Half an hour a day: ten sets of exercises in introduction Python and Pandas library will take you to learn data analysis

Pandas is an open source, BSD licensed library that must be mastered when starting Python to do data analysis. It provides high-performance, easy-to-use data structures and data analysis tools. The main data structures are Series (one-dimensional data) and DataFrame (two-dimensional data), which are sufficient to deal with most typical use cases in the fields of finance, statistics, social science, engineering and so on.

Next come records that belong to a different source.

Lemma run_ready_pending b :
  JobsOk b -> let '(o, b') := run_ready b in
  pending b ++ scheduled o = processed o ++ pending b' /\ JobsOk b' /\ Forall (decided b) o.
Proof.
  intros [Hn Hj]. unfold run_ready. destruct (ready b) as [|[t|e] jobs] eqn:Er.
  - unfold pending. rewrite Er. split; [done|]. split; [split; rewrite Er; done | constructor].
  - change (handler_jobs (HandlerJob t :: jobs)) with (t :: handler_jobs jobs) in *.
    apply NoDup_cons in Hn as [Ht Hn]. destruct (Hj t) as (k & Ek & Hs & [ev Eev]); [by left|].
    set (b1 := with_tasks (tasks b) jobs b).
    assert (H1 : JobsOk b1) by (split; [exact Hn|]; intros t' Hin; apply Hj; by right).
    assert (Hp : pending b = (t_handler k, t_event k) :: pending b1).
    { unfold pending. rewrite Er. cbn [omap list_omap delivery_of]. by rewrite Ek. }
    assert (Hset : forall s, pending (set_task t s b1) = pending b1 /\ JobsOk (set_task t s b1)).
    { intros s. split; [apply pending_set | apply JobsOk_set; [by left | done]]. }
    cbn [tasks events b1 with_tasks]. rewrite Ek, Eev, Hp. fold b1.
    assert (Hm : matches b (t_handler k) (t_event k) = Some (accepts (t_handler k) (payload ev))) by (unfold matches; by rewrite Eev).
    destruct Hs as [-> |E].
    + destruct (accepts (t_handler k) (payload ev)) eqn:Ea.
      * destruct (Hset Running) as [-> ?]. simpl. rewrite app_nil_r. split; [done|]. split; [done|]. by repeat constructor.
      * destruct (Hset Finished) as [-> ?]. simpl. rewrite app_nil_r. split; [done|]. split; [done|]. constructor; [by intros _ | constructor].
    + rewrite E. destruct (Hset Finished) as [-> ?]. simpl. rewrite app_nil_r. split; [done|]. split; [done|].
      constructor; [|constructor]. intros Hu. unfold uncancelled in Hu. rewrite Forall_forall in Hu.
      by destruct (Hu k (list_elem_of_lookup_2 _ _ _ Ek)).
  - set (b1 := with_tasks (tasks b) jobs b). assert (H1 : JobsOk b1) by (by split).
    assert (Hp : pending b = pending b1) by (unfold pending; by rewrite Er).
    pose proof (dispatch_pending e b1 H1) as Hd. pose proof (dispatch_decided e b1 b) as Hdec. unfold publish_nowait.
    destruct (dispatch e b1) as [[o ts] b']. destruct Hd as (E & -> & Hok). rewrite Hp, E. done.
Qed.

Lemma cancel_pending ts b : JobsOk b -> pending (fold_left cancel_created ts b) = pending b /\ JobsOk (fold_left cancel_created ts b).
Proof.
  revert b. induction ts as [|t ts IH]; intros b H; [done|]. simpl.
  assert (Hc : pending (cancel_created b t) = pending b /\ JobsOk (cancel_created b t)).
  { unfold cancel_created. destruct (tasks b !! t) as [k|]; [|done]. case_bool_decide; [|done].
    split; [apply pending_set | apply JobsOk_set; [by right | done]]. }
  destruct Hc as [E Hok]. destruct (IH _ Hok) as [E' ?]. by rewrite E', E.
Qed.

Come and study together today.

Exercise 6 - Statistics

Explore wind speed data

  • Step 1: import the necessary Libraries
# Run the following code
import pandas as pd
import datetime
  • Step 2: import data from the following address
import pandas as pd
# Run the following code
path6 = "../input/pandas_exercise/pandas_exercise/exercise_data/wind.data"  # wind.data
  • Step 3: store the data and set the first three columns as appropriate indexes
import datetime
# Run the following code
data = pd.read_table(path6, sep = "\s+", parse_dates = [[0,1,2]]) 
data.head()

  • Step 4: 2061? Do we really have data for this year? Create a function and use it to fix the bug
# Run the following code
def fix_century(x):
    year = x.year - 100 if x.year > 1989 else x.year
    return datetime.date(year, x.month, x.day)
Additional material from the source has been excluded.